While the Funny or Die content is launching at the same time as the commercials, the themes are different.

The Funny or Die sketches feature comedian T.J. Miller as Greg the Genie, who grants wishes guys make while snacking on Slim Jim. In one, a guy stuck paying his taxes wishes he could be watching football. The genie grants his wish -- by taking him to watch a flag football game being played by a bunch of accountants.

The first TV spot in the series, "Buggy," features two guys stuck on the side of the road after their car breaks down. Soon, they're rescued by an Amish buggy driver. "What's it like living without the Internet?" one of the guys asks the Amish man once they're all in the buggy eating Slim Jims. "It's alright. I just get photos of your mom through the mail," the Amish driver deadpans.
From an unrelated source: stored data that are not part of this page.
(** [[^\s@]] *)
Definition plain (c : Ascii.ascii) : bool :=
  negb (is_space c) && negb (Ascii.eqb c at_sign).

(** [[^\s@]+\.[^\s@]+$]: a dot with something on each side, no space and
    no [@] anywhere *)
Fixpoint domain (l : list Ascii.ascii) : bool :=
  match l with
  | b :: ((c :: l') as rest) =>
      plain b &&
      ((Ascii.eqb c dot && negb (bool_decide (l' = [])) && forallb plain l')
       || domain rest)
  | _ => false
  end.

(** [^[^\s@]+@]: a non-empty run of plain characters up to the first [@],
    and what follows it *)
Fixpoint local_part (l : list Ascii.ascii) : option (list Ascii.ascii) :=
  match l with
  | a :: ((c :: l') as rest) =>
      if plain a
      then if Ascii.eqb c at_sign then Some l' else local_part rest
      else None
  | _ => None
  end.

Definition matches_email (s : string) : bool :=
  match local_part (String.list_ascii_of_string s) with
  | Some d => domain d
  | None => false
  end.

Section coercing.
Context `{Coercions}.

(** [emailRegex.test(email)]: the argument is made a string first *)
Definition isValidEmail (email : value) : bool := matches_email (to_string email).

(** [!x || x.length < n] *)
Definition too_short (x : value) (n : Q) : bool :=
  negb (truthy x) || lt (length_of x) n.

Definition validateRegistration (userData : value) : task (list value) :=
  if nullish userData
  then Throw (type_error "Cannot read properties of undefined (reading 'username')")
  else
    let errors := [] in
    let errors :=
      if too_short (get "username" userData) 3
      then errors ++ [VStr "Username must be at least 3 characters long"]
      else errors in
    let errors :=
      if negb (truthy (get "email" userData)) ||
         negb (isValidEmail (get "email" userData))
      then errors ++ [VStr "Valid email is required"]
      else errors in
    let errors :=
      if too_short (get "password" userData) 6
      then errors ++ [VStr "Password must be at least 6 characters long"]
      else errors in
    let errors :=
      if too_short (get "firstName" userData) 1
      then errors ++ [VStr "First name is required"]
      else errors in
    let errors :=
      if too_short (get "lastName" userData) 1
      then errors ++ [VStr "Last name is required"]
      else errors in
    Ret errors.

(** ** Virtual properties *)

Definition fullName (this : value) : value :=
  VStr (to_string (get "firstName" this) +:+ " " +:+ to_string (get "lastName" this)).

End coercing.

(** [{ ...this }] without [password] *)
Definition toJSON (this : value) : value := VObj (delete "password" (props this)).

(** ** Static methods *)

Section statics.
Context `{Runtime}.

Definition findById (id : value) : task value :=
  userData ← getUserById id;
  mret (if truthy userData then constructor userData else VNull).

Definition findByEmail (email : value) : task value :=
  userData ← getUserByEmail email;
  mret (if truthy userData then constructor userData else VNull).

Definition findByUsername (username : value) : task value :=
  users ← getUsers;
  l ← as_array "users" "find" users;
  userData ← find_by "username" username l;
  mret (if truthy userData then constructor userData else VNull).

(** [const salt = await bcrypt.genSalt(12); await bcrypt.hash(p, salt)] *)
Definition hashed (password : value) : task value :=
  salt ← trigger (GenSalt 12);
  VStr <$> trigger (Hash password salt).

Definition create (userData : value) : task value :=
  userData ← property_of "password" userData;
  userData ←
    (if truthy (get "password" userData)
     then h ← hashed (get "password" userData); mret (set "password" h userData)
     else mret userData);
  newUserData ← createUser userData;
  mret (constructor newUserData).

Definition findAll : task value :=
  usersData ← getUsers;
  l ← as_array "usersData" "map" usersData;
  VArr <$> mapM construct l.

(** ** Instance methods *)

(** The fields [save] hands to the record store. *)
Definition data_keys : list string :=
  ["username"; "email"; "password"; "firstName"; "lastName"; "role"; "avatar";
   "isActive"; "lastLogin"; "preferences"; "stats"].

Definition userData_of (this : value) : value :=
  obj ((λ k, (k, get k this)) <$> data_keys).

Definition save (this : value) : task value :=
  let userData := userData_of this in
  if truthy (get "id" this) then
    updatedData ← updateUser (get "id" this) userData;
    mret (if truthy updatedData then assign this updatedData else this)
  else
    userData ←
      (if truthy (get "password" this)
       then h ← hashed (get "password" userData); mret (set "password" h userData)
       else mret userData);
    newUserData ← createUser userData;
    mret (assign this newUserData).

Definition remove (this : value) : task bool :=
  if truthy (get "id" this) then deleteUser (get "id" this) else mret false.

Definition comparePassword (candidatePassword : value) (this : value) : task bool :=
  trigger (Compare candidatePassword (get "password" this)).

Definition updateLastLogin (this : value) : task value :=
  now ← trigger Now;
  save (set "lastLogin" (VTime now) this).

End statics.

Section methods.
Context `{Runtime} `{Coercions}.

(** [this.stats.k = v]: a class body is strict code, where assigning a
    property to a primitive throws; an array takes the property and
    serialises without it. *)
Definition set_stat (k : string) (v : value) (stats : value) : task value :=
  match stats with
  | VObj _ => Ret (set k v stats)
  | VArr _ => Ret stats
  | VUndefined | VNull =>
      Throw (type_error "Cannot set properties of undefined")
  | _ => Throw (type_error "Cannot create property on a primitive")
  end.

Definition incrementUploadStats (this : value) : task value :=
  stats ← set_stat "totalUploads"
             (plus (get "totalUploads" (get "stats" this)) (of_Z 1))
             (get "stats" this);
  now ← trigger Now;
  stats ← set_stat "lastUploadDate" (VTime now) stats;
  save (set "stats" stats this).

End methods.

(** The static methods of the class, by name. *)
Definition statics `{Runtime} `{Coercions} (name : string)
  : option (list value → task value) :=
  if decide (name = "findById") then Some (λ args, findById (arg 0 args))
  else if decide (name = "findByEmail") then Some (λ args, findByEmail (arg 0 args))
  else if decide (name = "findByUsername")
  then Some (λ args, findByUsername (arg 0 args))
  else if decide (name = "create") then Some (λ args, create (arg 0 args))
  else if decide (name = "findAll") then Some (λ _, findAll)
  else if decide (name = "validateRegistration")
  then Some (λ args, VArr <$> validateRegistration (arg 0 args))
  else if decide (name = "isValidEmail")
  then Some (λ args, Ret (VBool (isValidEmail (arg 0 args))))
  else None.

(** ** What the properties speak of *)

(** The pattern of [isValidEmail], read as a language: a local part, an
    [@], a domain, a dot and a suffix, each non-empty and without white
    space or [@]. *)
Definition word (l : list Ascii.ascii) : Prop := l ≠ [] ∧ Forall (λ c, plain c = true) l.

Definition email_shape (l : list Ascii.ascii) : Prop :=
  ∃ a b c, word a ∧ word b ∧ word c ∧ l = a ++ at_sign :: b ++ dot :: c.

(** ** Lemmas *)

Section email.

Lemma eqb_at_plain c : plain c = true → Ascii.eqb c at_sign = false.
Proof. unfold plain. intros [_ Hc%negb_true_iff]%andb_prop. done. Qed.

Lemma word_cons a l : plain a = true → word l → word (a :: l).
Proof. intros Ha [_ Hl]. split; [done|]. by constructor. Qed.

Lemma word_singleton a : plain a = true → word [a].
Proof. intros Ha. split; [done|]. by repeat constructor. Qed.

Lemma local_part_cons a c l :
  local_part (a :: c :: l) =
  if plain a then if Ascii.eqb c at_sign then Some l else local_part (c :: l)
  else None.
Proof. done. Qed.

Lemma domain_cons b c l :
  domain (b :: c :: l) =
  plain b && ((Ascii.eqb c dot && negb (bool_decide (l = [])) && forallb plain l)
              || domain (c :: l)).
Proof. done. Qed.

Lemma local_part_sound l d :
  local_part l = Some d → ∃ a, word a ∧ l = a ++ at_sign :: d.
Proof.
  revert d. induction l as [|a [|c l] IH]; intros d; [done..|].
  rewrite local_part_cons. destruct (plain a) eqn:Ha; [|done].
  destruct (Ascii.eqb c at_sign) eqn:Hc.
  - intros [= <-]. apply Ascii.eqb_eq in Hc as ->.
    exists [a]. split; [by apply word_singleton|done].
  - intros (a' & Hw & ->)%IH. exists (a :: a'). split; [by apply word_cons|done].
Qed.

Lemma local_part_complete a d : word a → local_part (a ++ at_sign :: d) = Some d.
Proof.
  intros [Hne Ha]. induction Ha as [|x a Hx Ha IH]; [done|].
  destruct a as [|y a]; simpl app.
  - by rewrite local_part_cons, Hx, Ascii.eqb_refl.
  - rewrite local_part_cons, Hx.
    rewrite eqb_at_plain by by inversion Ha. by apply IH.
Qed.

Lemma domain_sound l :
  domain l = true → ∃ b c, word b ∧ word c ∧ l = b ++ dot :: c.
Proof.
  induction l as [|b [|c l] IH]; [done..|].
  rewrite domain_cons. intros [Hb [Hd|Hd]%orb_prop]%andb_prop.
  - apply andb_prop in Hd as [[Hc%Ascii.eqb_eq Hl%negb_true_iff]%andb_prop Hp].
    subst c. exists [b], l. split; [by apply word_singleton|]. split; [|done].
    split; [by apply bool_decide_eq_false in Hl|].
    apply Forall_forall. intros x Hx. rewrite forallb_forall in Hp.
    apply Hp. by apply list_elem_of_In.
  - destruct (IH Hd) as (b' & c' & Hb' & Hc' & ->).
    exists (b :: b'), c'. split; [by apply word_cons|done].
Qed.

Lemma domain_complete b c : word b → word c → domain (b ++ dot :: c) = true.
Proof.
  intros [Hne Hb] [Hc Hpc]. induction Hb as [|x b Hx Hb IH]; [done|].
  destruct b as [|y b]; simpl app.
  - rewrite domain_cons, Hx, Ascii.eqb_refl. apply andb_true_intro. split; [done|].
    apply orb_true_intro. left. apply andb_true_intro. split.
    + by rewrite bool_decide_eq_false_2.
    + apply forallb_forall. intros z Hz%list_elem_of_In.
      by apply (proj1 (Forall_forall _ _) Hpc).
  - rewrite domain_cons, Hx.
    change (y :: b ++ dot :: c) with ((y :: b) ++ dot :: c).
    rewrite IH by done. by rewrite orb_true_r.
Qed.

(** C35: the e-mail test is the pattern.  [isValidEmail] accepts a string
    exactly when it is a local part, an [@], a domain, a dot and a suffix,
    each of them non-empty and free of white space and of [@]: the matcher
    decides the language of [/^[^\s@]+@[^\s@]+\.[^\s@]+$/]. *)
Theorem matches_email_shape s :
  matches_email s = true ↔ email_shape (String.list_ascii_of_string s).
Proof.
  unfold matches_email, email_shape. split.
  - destruct (local_part _) as [d|] eqn:Hl; [|done]. intros Hd.
    destruct (local_part_sound _ _ Hl) as (a & Ha & ->).
    destruct (domain_sound _ Hd) as (b & c & Hb & Hc & ->). by exists a, b, c.
  - intros (a & b & c & Ha & Hb & Hc & ->).
    rewrite local_part_complete by done. by apply domain_complete.
Qed.

End email.

Section facts.
Context `{Runtime} `{Coercions}.
Implicit Types (w : world) (userData user : value).

Lemma get_constructor_password userData :
  get "password" (constructor userData) = get "password" userData.
Proof. reflexivity. Qed.

Lemma get_toJSON_password this : get "password" (toJSON this) = VUndefined.
Proof. unfold toJSON, get. simpl. by rewrite lookup_delete_eq. Qed.

Lemma get_toJSON k this : k ≠ "password" → get k (toJSON this) = get k this.
Proof. intros. unfold toJSON, get. simpl. by rewrite lookup_delete_ne. Qed.

Lemma run_hashed p w :
  run (hashed (VStr p)) w =
  (Returned (VStr (bcrypt_hash p (salt_of (drawn w)))), set_drawn (S (drawn w)) w).
Proof. reflexivity. Qed.

Lemma run_comparePassword p h this w :
  get "password" this = VStr h →
  run (comparePassword (VStr p) this) w = (Returned (bcrypt_check p h), w).
Proof. intros Hp. unfold comparePassword. by rewrite run_trigger, Hp. Qed.

Lemma run_findByEmail email w i r :
  store_ok usersFile w →
  list_find (has_field "email" email) (records usersFile w) = Some (i, r) →
  run (findByEmail email) w =
  (Returned (if truthy r then constructor r else VNull), w).
Proof.
  intros Hok%store_ok_elements Hfind. unfold findByEmail.
  rewrite run_bind, getUserByEmail_repo. unfold repo_all.
  run_simpl. rewrite Hok. run_simpl. by rewrite Hfind.
Qed.

Lemma lookup_userData_of k this :
  k ∈ data_keys → props (userData_of this) !! k = Some (get k this).
Proof.
  unfold data_keys. rewrite !elem_of_cons, elem_of_nil.
  intros Hk. repeat (destruct Hk as [->|Hk]; [reflexivity|]). done.
Qed.

(** What [save] assigns back to the instance of a stored user leaves the
    fields it sent as they were. *)
Lemma get_assign_saved k this old t :
  k ∈ data_keys →
  get k (assign this (merged_record old (userData_of this) t)) = get k this.
Proof.
  intros Hk. pose proof (lookup_userData_of k this Hk) as Hd.
  assert (k ≠ "updatedAt") as Hne
    by (intros ->; revert Hk; unfold data_keys; not_in_list).
  pose proof (get_merged_patch k old _ t _ Hne Hd) as Hc.
  rewrite get_assign. unfold get in Hc at 1.
  by destruct (props (merged_record _ _ _) !! k) eqn:E.
Qed.

Lemma run_save_stored this w i old :
  store_ok usersFile w → truthy (get "id" this) = true →
  list_find (has_id (get "id" this)) (records usersFile w) = Some (i, old) →
  let t := (clock w + elapsed (ticks w))%Z in
  let r := merged_record old (userData_of this) t in
  run (save this) w =
  (Returned (assign this r),
   store usersFile (<[i := r]> (records usersFile w)) (set_clock t w)).
Proof.
  intros Hok Hid Hfind t r. unfold save. rewrite Hid, run_bind, updateUser_repo.
  by rewrite (run_repo_update_found usersFile "users" _ _ _ i old).
Qed.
The brand's fans are taking notice. As one person commented on the brand's Facebook page: "Best Slim Jim commercial since the ones with Macho Man Randy Savage," referring to spots that starred the pro wrestler, who died in 2011.

DDB California worked on the TV spots while Spark and Trisect worked on the longer content with Funny or Die. The TV campaign is set to run through May, the end of ConAgra's fiscal year, on networks such as ESPN, FXX and Comedy Central.

ConAgra declined to discuss specific spending plans for the campaign, but Ms. Dumford said the company "certainly increased support on the brand this year." She said Slim Jim is among ConAgra's top five brands in terms of marketing support. Mr. Connolly said during a conference call this month that ConAgra would keep increasing marketing spending after being "underinvested" in the past.

Sales of Slim Jim products rose 13.2% to $560.6 million in the 52 weeks ended on Sept. 6, according to U.S. data from Chicago-based market research firm IRI. The bulk of those sales come from the brand's traditional meat sticks, though sales of its Slim Jim jerky line are growing at an even faster clip.

Slim Jim is sticking with its "Snap into a Slim Jim" slogan, one that was resurrected before this campaign began. Even when ConAgra switched to the line "made from stuff guys need," it was "snap into a Slim Jim" that consumers recalled. "This is some well earned equity in the brand," Mr. Brennan said.